Japanese PM Shinzo Abe has sought help from his Middle Eastern allies to help save two Japanese hostages that the ISIS militants threatened to kill.
Representational Image: Japanese Prime Minister Shinzo AbeReuters

As the clock ticks for Japanese hostage Kenji Goto, who has been given only 24 hours to live by his ISIS captors, several Japanese have turned critical of Prime Minister Shinzo Abe's decision to pledge $200 million aid to nations fighting the terror group.

Japanese officials have revealed that Abe's targeting of the Islamic State during his Middle East visit earlier in the month was understood to be a risk, as Japan was aware for months that two of its citizens were being held by the group.

However, during a meeting with national security advisors ahead of his trip to Egypt, the issue of the Japanese hostages was not raised, an official said, according to The Japan Times.

Abe's pledge of $200 million to nations fighting ISIS is seen as a move to portray Japan as a 'reliable partner' to allies such as the United States, the paper reports in an article headlined 'Response to hostages reveals naivety amid push for global security role'. 

Soon after Abe's speech, ISIS released a video demanding a ransom amount equivalent to Japan's pledge for the release of the two captives, and many Japanese experts believe Abe's speech led to the crisis, while officials blamed the government for being 'ill-prepared'. 

"Abe's comments obviously provoked them," Masato Iizuka, an Islamic Studies professor at the Tokyo University of Foreign Studies, told The Japan Times.

"Going out of your way to call a group of people terrorists and challenging them is bound to have consequences, and I think the risks, the impact it could potentially have on Japanese nationals overseas were underestimated," he said.

Saori Ikeuchi, a Japanese Communist Party lawmaker, took to Twitter to criticise Abe's administration, claiming that it had "taken lives at home and abroad lightly", though he later deleted his tweet.

The Abe administration also received flak for being unable to build a line of communication with the terror group.

"Japan has so far done very little to establish effective and clear channels of communication on the ground," Nils Bildt, president of security consultancy CTSS Japan, told the Japanese newspaper.

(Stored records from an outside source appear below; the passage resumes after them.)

(** * A reverse-mode automatic differentiation engine over scalar values

    Shallow embedding of [basic_ml/value_backprop.py]: the [Value] graph
    node, the operators that build the computation graph, the backward
    pass, and the [Neuron], [Layer] and [MLP] wrappers built on top of
    them; and of [ValueTrainer.train] of [basic_ml/value_trainer.py], the
    gradient descent that calls them.

    Modelling conventions.
    - Python numbers are idealised as exact reals: an [int] is embedded
      with [IZR], a [float] is a real.  Rounding and overflow of binary64
      are outside the graph model; the exceptions Python raises on
      arithmetic grounds that also exist over the reals
      ([ZeroDivisionError]) are kept.  The forward formula of [tanh] is
      given a second time on binary64 numbers, in [Binary64].
    - Objects live in a heap, a list indexed by allocation order; an object
      reference is its index.  Two references are the same object exactly
      when the indices are equal.
    - A [_backward] closure is a record of what it captured: the operand
      references, the result reference [out] and, where the source captures
      them, a number.
    - Code that mutates the heap or raises runs in a state-and-exception
      monad; the heap at the moment of a raise is kept, as it is in Python.
    - The draws of [random.uniform] are a function [rnd] from the rank of
      a draw to its value.
    - What [print] writes is returned: [train] gives the list of its lines,
      each the number of the turn and the value of the loss, in place of
      the model it was handed; [main] gives these lines and [y_pred].
      [Value.__repr__], which formats a binary64 number, is not embedded. *)

From Stdlib Require Import Floats Reals Lra Lia.
From stdpp Require Import base gmap sets list strings.
(** [runRemove], from "Check if it's the main worktree" to the end: the
    Remove workflow on the resolved worktree. *)
Definition removeWorktree (removeForce : bool) (worktree : db.Worktree) : M (result unit) :=
  if db.wt_IsMain worktree then ret (Err "cannot remove the main worktree")
  else
    confirmed <-? ui.Confirm ("Remove worktree '" +:+ db.wt_RepoName worktree +:+ "/"
                              +:+ db.wt_Branch worktree +:+ "' at "
                              +:+ db.wt_Path worktree +:+ "?") ;;
    if negb confirmed then print (Stdout ("Cancelled." +:+ nl)) ;; ret (Ok tt)
    else
      print (Stderr ("Removing worktree..." +:+ nl)) ;;
      removeErr <-
        (if removeForce
         then call_world (fun w => git_RemoveWorktreeForce w (db.wt_RepoPath worktree)
                                                           (db.wt_Path worktree))
         else call_world (fun w => git_RemoveWorktree w (db.wt_RepoPath worktree)
                                                      (db.wt_Path worktree))) ;;
      match removeErr with
      | Err e => ret (Err (Errorf "failed to remove worktree: " e
                                  " (use --force to force removal)"))
      | Ok _ =>
          _ <-? wrap "failed to update database: "
                  (exec_db (fun t d => db.SoftDeleteWorktree t d (db.wt_ID worktree))) ;;
          print (Stderr ("Worktree removed successfully." +:+ nl)) ;;
          ret (Ok tt)
      end.

(** [runRemove] *)
Definition runRemove (removeForce : bool) (args : list string) : M (result unit) :=
  _ <-? syncPhase ;;
  worktree <-? resolveWorktree args ;;
  match worktree with
  | None => ret (Ok tt)
  | Some worktree => removeWorktree removeForce worktree
  end.

(** [runAddWithBranchFromRepo] *)
Definition runAddWithBranchFromRepo (repoPath branch : string) : M (result unit) :=
  _ <-? ensureCurrentRepoInDB repoPath ;;
  let dirName := strings.ReplaceAll branch "/" "-" in
  let worktreesDir := git.GetDefaultWorktreesDir repoPath in
  let targetPath := filepath.Join [worktreesDir; dirName] in
  w <- get_world ;;
  if is_ok (os_Stat w targetPath)
  then ret (Err ("worktree directory already exists: " +:+ targetPath))
  else
    _ <-? wrap "failed to create worktrees directory: "
            (call_world (fun w => os_MkdirAll w worktreesDir)) ;;
    print (Stderr ("Creating worktree for branch '" +:+ branch +:+ "' at "
                   +:+ targetPath +:+ "..." +:+ nl)) ;;
    _ <-? wrap "failed to create worktree: "
            (call_world (fun w => git_AddWorktree w repoPath branch targetPath)) ;;
    d <- get_db ;;
    match db.GetRepoByPath d repoPath with
    | Err e => ret (Err (Errorf "failed to get repo from database: " e ""))
    | Ok None => ret (Err "failed to get repo from database: %!w(<nil>)")
    | Ok (Some repo) =>
        _ <-? wrap "failed to sync worktrees: " (syncWorktrees repo) ;;
        print (Stderr ("Worktree created successfully." +:+ nl)) ;;
        print (StdoutCd targetPath) ;;
        ret (Ok tt)
    end.

End Commands.

End cmd.

(** ** Vocabulary of the properties *)

Definition chars (s : string) : list ascii := list_ascii_of_string s.

(** Path elements: without separator; usable as an element of a cleaned
    path (".." included); and a plain name, which is neither. *)
Definition slash_free (s : string) : Prop := ~ "/"%char ∈ chars s.

Definition element_ok (s : string) : Prop := s <> "" /\ s <> "." /\ slash_free s.

Definition plain_name (s : string) : Prop := element_ok s /\ s <> "..".

(** The stacks [filepath.Clean] builds: ".." only at the bottom of a
    relative path. *)
Fixpoint clean_stack (rooted : bool) (stack : list string) : Prop :=
  match stack with
  | [] => True
  | x :: rest =>
      element_ok x /\ clean_stack rooted rest
      /\ (x = ".." -> rooted = false /\ match rest with [] => True | y :: _ => y = ".." end)
  end.

(** The catalog operations of package [db], as commands on the tables.  A
    read leaves the tables as they are. *)
Module Catalog.

Inductive Op :=
| UpsertRepo (repo : db.Repo)
| GetRepoByPath (path : string)
| GetRepoByID (id : Z)
| ListRepos
| SoftDeleteRepo (id : Z)
| UpdateLastSynced (id : Z)
| UpsertWorktree (wt : db.Worktree)
| GetWorktreeByPath (path : string)
| ListWorktreesByRepo (repoID : Z)
| ListAllWorktrees
| ListAllWorktreesWithRepoFirst (currentRepoPath : string)
| SoftDeleteWorktree (id : Z)
| SoftDeleteWorktreeByPath (path : string)
| SoftDeleteMissingWorktrees (repoID : Z) (existingPaths : list string).

Definition reading {A} (d : db.DB) (r : result A) : result db.DB :=
  match r with Ok _ => Ok d | Err e => Err e end.

Definition writing {A} (r : result (db.DB * A)) : result db.DB :=
  match r with Ok (d, _) => Ok d | Err e => Err e end.

Definition run (now : Z) (op : Op) (d : db.DB) : result db.DB :=
  match op with
  | UpsertRepo repo => writing (db.UpsertRepo now d repo)
  | GetRepoByPath path => reading d (db.GetRepoByPath d path)
  | GetRepoByID id => reading d (db.GetRepoByID d id)
  | ListRepos => reading d (db.ListRepos d)
  | SoftDeleteRepo id => db.SoftDeleteRepo now d id
  | UpdateLastSynced id => db.UpdateLastSynced now d id
  | UpsertWorktree wt => writing (db.UpsertWorktree now d wt)
  | GetWorktreeByPath path => reading d (db.GetWorktreeByPath d path)
  | ListWorktreesByRepo repoID => reading d (db.ListWorktreesByRepo d repoID)
  | ListAllWorktrees => reading d (db.ListAllWorktrees d)
  | ListAllWorktreesWithRepoFirst p => reading d (db.ListAllWorktreesWithRepoFirst d p)
  | SoftDeleteWorktree id => db.SoftDeleteWorktree now d id
  | SoftDeleteWorktreeByPath path => db.SoftDeleteWorktreeByPath now d path
  | SoftDeleteMissingWorktrees repoID existingPaths =>
      db.SoftDeleteMissingWorktrees now d repoID existingPaths
  end.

"While surely someone is attempting to access these back channels now, it would seem they could have been more effectively used over the past few months," he said.

However, government officials have defended Abe, dismissing links between the prime minister's speech and the hostage crisis.

"It is not at all appropriate to link this atrocious and contemptible act of terrorism with the prime minister's visit," Yoshihide Suga, the government's chief spokesman, said at a press conference on Tuesday.

"We made a decision on the prime minister's trip after taking (into) account all factors, including ISIL (Islamic State group) activities and local security," he said.

The government also said that it had used all diplomatic channels to free the hostages.

Many Japanese, however, sided with Abe and his handling of the situation, with a survey by the Sankei newspaper on Tuesday showed that nearly 60% thought the prime minister's response was adequate, while the rest believed he had failed.

Earlier, Chinese newspaper Global Times, affiliated to state newspaper People's Daily, had faulted Abe's strategy in handling the hostage crisis, blaming Japan's allegiance to the US for the death of hostage Haurna Yukawa by the ISIS.

"The killing of the Japanese hostage is more or less the price that Japan has paid for its support to Washington," the paper.